_Your goal_
A stretch of the entries below is to be set down exactly, running from the line with "From stdpp Require Import list_numbers gmap." through the line with "m)%nat) l →", both included, and no other line.

_Data for this exercise_
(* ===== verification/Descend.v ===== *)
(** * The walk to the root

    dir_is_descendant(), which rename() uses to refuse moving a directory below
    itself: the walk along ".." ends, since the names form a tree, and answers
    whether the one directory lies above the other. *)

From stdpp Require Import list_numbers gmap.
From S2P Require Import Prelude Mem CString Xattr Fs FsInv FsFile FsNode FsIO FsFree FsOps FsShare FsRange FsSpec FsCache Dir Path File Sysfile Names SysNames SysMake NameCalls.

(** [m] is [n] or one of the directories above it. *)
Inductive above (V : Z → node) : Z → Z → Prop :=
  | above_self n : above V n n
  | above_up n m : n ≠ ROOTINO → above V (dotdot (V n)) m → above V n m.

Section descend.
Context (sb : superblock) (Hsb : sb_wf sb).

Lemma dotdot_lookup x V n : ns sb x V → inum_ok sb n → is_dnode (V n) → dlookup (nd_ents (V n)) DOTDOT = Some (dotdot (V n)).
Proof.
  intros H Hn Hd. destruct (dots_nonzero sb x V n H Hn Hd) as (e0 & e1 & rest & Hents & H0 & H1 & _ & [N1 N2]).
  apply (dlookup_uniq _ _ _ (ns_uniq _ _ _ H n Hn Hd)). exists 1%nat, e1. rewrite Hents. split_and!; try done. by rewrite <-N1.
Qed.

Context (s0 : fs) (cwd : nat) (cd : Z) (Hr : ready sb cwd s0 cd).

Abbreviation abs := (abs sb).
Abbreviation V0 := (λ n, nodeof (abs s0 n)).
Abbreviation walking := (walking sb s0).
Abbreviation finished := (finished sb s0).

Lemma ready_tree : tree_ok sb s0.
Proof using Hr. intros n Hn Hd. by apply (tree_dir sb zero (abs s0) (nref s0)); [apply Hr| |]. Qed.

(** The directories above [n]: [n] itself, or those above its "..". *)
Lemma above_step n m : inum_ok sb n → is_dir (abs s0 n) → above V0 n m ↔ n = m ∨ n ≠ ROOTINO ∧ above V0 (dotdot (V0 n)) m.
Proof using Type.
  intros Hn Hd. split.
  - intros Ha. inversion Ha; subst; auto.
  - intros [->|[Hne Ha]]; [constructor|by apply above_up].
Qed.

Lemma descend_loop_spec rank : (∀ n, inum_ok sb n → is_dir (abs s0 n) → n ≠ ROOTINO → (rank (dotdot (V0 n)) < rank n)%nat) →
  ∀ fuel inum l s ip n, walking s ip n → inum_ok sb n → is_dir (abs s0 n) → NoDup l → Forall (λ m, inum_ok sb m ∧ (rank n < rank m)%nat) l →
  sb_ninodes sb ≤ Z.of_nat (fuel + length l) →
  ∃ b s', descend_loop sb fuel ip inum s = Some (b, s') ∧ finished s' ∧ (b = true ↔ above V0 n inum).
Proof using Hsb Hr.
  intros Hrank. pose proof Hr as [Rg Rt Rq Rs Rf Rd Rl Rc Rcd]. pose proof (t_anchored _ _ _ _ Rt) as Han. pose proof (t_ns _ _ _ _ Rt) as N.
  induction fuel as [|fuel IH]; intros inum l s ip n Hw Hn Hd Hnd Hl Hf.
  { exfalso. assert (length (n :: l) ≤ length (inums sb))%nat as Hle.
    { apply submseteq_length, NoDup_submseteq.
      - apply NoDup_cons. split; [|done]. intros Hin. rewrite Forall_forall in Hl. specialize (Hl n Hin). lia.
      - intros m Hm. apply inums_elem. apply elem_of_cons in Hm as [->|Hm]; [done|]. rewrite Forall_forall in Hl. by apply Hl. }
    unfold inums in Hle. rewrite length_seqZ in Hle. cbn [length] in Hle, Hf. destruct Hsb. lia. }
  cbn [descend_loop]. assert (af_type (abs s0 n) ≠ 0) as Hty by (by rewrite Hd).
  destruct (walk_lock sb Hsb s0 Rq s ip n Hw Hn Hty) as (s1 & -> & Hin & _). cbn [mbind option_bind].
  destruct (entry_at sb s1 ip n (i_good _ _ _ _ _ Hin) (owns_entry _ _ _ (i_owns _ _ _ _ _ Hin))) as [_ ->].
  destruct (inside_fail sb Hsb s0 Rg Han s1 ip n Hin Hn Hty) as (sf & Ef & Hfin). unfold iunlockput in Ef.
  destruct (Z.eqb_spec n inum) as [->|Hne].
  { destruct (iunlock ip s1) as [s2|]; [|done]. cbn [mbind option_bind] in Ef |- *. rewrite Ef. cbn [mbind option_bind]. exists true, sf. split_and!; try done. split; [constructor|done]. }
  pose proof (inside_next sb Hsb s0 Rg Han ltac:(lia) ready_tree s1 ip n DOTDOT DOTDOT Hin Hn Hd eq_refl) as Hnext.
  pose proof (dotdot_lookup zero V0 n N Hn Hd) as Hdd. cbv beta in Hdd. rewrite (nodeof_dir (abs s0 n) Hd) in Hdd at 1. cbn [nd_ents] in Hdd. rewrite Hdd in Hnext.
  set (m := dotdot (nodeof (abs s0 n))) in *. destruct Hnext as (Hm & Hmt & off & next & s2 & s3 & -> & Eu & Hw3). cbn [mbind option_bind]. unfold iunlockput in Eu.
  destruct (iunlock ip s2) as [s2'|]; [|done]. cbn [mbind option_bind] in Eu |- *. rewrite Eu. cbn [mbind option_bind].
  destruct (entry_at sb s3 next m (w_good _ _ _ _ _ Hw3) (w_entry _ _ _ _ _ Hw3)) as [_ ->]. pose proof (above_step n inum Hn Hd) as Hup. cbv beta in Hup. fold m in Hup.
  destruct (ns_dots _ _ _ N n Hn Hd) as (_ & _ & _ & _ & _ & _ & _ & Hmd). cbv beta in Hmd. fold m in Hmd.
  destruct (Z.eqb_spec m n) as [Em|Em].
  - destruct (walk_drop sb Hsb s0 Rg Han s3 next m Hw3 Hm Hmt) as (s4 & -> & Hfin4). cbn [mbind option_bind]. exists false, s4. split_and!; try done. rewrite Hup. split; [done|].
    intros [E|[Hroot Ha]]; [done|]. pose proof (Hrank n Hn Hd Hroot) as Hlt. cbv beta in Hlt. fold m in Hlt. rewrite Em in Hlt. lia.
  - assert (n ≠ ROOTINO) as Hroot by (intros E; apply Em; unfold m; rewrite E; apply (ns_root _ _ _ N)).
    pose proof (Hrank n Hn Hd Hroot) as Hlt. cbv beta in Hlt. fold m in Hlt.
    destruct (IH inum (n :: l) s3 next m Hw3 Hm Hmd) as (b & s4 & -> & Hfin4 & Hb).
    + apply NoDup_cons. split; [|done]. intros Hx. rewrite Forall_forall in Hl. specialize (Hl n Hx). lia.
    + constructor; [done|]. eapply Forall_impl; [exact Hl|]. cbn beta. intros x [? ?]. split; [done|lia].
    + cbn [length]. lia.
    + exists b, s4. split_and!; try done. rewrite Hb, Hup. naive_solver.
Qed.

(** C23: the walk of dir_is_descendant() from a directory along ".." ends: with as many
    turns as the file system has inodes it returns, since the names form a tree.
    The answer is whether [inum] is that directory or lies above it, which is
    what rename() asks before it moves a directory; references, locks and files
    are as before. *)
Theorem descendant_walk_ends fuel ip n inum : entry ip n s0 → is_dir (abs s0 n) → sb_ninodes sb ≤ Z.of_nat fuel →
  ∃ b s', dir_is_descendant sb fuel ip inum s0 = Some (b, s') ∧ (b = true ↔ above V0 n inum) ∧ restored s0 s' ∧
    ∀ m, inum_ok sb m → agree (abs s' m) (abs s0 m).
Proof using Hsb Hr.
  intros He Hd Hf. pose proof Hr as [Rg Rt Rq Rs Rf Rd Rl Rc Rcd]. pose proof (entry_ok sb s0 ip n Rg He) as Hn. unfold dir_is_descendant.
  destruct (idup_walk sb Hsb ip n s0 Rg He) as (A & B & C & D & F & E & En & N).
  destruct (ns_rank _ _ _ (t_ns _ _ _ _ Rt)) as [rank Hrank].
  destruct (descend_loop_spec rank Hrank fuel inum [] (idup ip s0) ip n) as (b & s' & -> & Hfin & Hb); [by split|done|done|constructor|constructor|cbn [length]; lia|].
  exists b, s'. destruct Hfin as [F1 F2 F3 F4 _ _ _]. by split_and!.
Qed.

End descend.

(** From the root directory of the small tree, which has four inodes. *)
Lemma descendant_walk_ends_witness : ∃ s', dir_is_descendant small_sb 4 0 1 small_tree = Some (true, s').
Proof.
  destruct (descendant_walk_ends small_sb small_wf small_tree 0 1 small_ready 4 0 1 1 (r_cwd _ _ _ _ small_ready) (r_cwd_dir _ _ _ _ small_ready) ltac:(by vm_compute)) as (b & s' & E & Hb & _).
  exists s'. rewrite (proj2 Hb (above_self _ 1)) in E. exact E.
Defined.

--

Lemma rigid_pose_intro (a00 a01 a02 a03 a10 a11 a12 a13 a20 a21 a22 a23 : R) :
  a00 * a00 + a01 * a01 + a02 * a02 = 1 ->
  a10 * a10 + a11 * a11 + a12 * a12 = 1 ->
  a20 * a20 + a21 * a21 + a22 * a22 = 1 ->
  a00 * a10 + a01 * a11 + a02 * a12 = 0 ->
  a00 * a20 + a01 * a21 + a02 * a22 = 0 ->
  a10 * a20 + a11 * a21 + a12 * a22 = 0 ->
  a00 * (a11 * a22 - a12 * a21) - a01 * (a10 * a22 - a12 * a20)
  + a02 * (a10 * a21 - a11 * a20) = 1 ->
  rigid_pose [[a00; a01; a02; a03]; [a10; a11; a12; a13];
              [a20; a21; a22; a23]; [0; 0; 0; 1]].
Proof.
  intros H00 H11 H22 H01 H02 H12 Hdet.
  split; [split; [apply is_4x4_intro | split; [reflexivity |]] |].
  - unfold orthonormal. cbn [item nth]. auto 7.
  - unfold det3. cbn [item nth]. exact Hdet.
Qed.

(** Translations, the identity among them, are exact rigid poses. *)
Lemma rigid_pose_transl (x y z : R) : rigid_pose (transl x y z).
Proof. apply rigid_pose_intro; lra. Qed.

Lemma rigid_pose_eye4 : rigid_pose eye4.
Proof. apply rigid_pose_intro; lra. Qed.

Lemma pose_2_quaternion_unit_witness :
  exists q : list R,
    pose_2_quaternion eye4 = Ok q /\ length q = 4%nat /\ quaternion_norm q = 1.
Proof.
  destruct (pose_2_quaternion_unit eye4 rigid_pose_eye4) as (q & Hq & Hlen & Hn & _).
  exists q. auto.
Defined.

_Response to this task_
From stdpp Require Import list_numbers gmap.
From S2P Require Import Prelude Mem CString Xattr Fs FsInv FsFile FsNode FsIO FsFree FsOps FsShare FsRange FsSpec FsCache Dir Path File Sysfile Names SysNames SysMake NameCalls.

(** [m] is [n] or one of the directories above it. *)
Inductive above (V : Z → node) : Z → Z → Prop :=
  | above_self n : above V n n
  | above_up n m : n ≠ ROOTINO → above V (dotdot (V n)) m → above V n m.

Section descend.
Context (sb : superblock) (Hsb : sb_wf sb).

Lemma dotdot_lookup x V n : ns sb x V → inum_ok sb n → is_dnode (V n) → dlookup (nd_ents (V n)) DOTDOT = Some (dotdot (V n)).
Proof.
  intros H Hn Hd. destruct (dots_nonzero sb x V n H Hn Hd) as (e0 & e1 & rest & Hents & H0 & H1 & _ & [N1 N2]).
  apply (dlookup_uniq _ _ _ (ns_uniq _ _ _ H n Hn Hd)). exists 1%nat, e1. rewrite Hents. split_and!; try done. by rewrite <-N1.
Qed.

Context (s0 : fs) (cwd : nat) (cd : Z) (Hr : ready sb cwd s0 cd).

Abbreviation abs := (abs sb).
Abbreviation V0 := (λ n, nodeof (abs s0 n)).
Abbreviation walking := (walking sb s0).
Abbreviation finished := (finished sb s0).

Lemma ready_tree : tree_ok sb s0.
Proof using Hr. intros n Hn Hd. by apply (tree_dir sb zero (abs s0) (nref s0)); [apply Hr| |]. Qed.

(** The directories above [n]: [n] itself, or those above its "..". *)
Lemma above_step n m : inum_ok sb n → is_dir (abs s0 n) → above V0 n m ↔ n = m ∨ n ≠ ROOTINO ∧ above V0 (dotdot (V0 n)) m.
Proof using Type.
  intros Hn Hd. split.
  - intros Ha. inversion Ha; subst; auto.
  - intros [->|[Hne Ha]]; [constructor|by apply above_up].
Qed.

Lemma descend_loop_spec rank : (∀ n, inum_ok sb n → is_dir (abs s0 n) → n ≠ ROOTINO → (rank (dotdot (V0 n)) < rank n)%nat) →
  ∀ fuel inum l s ip n, walking s ip n → inum_ok sb n → is_dir (abs s0 n) → NoDup l → Forall (λ m, inum_ok sb m ∧ (rank n < rank m)%nat) l →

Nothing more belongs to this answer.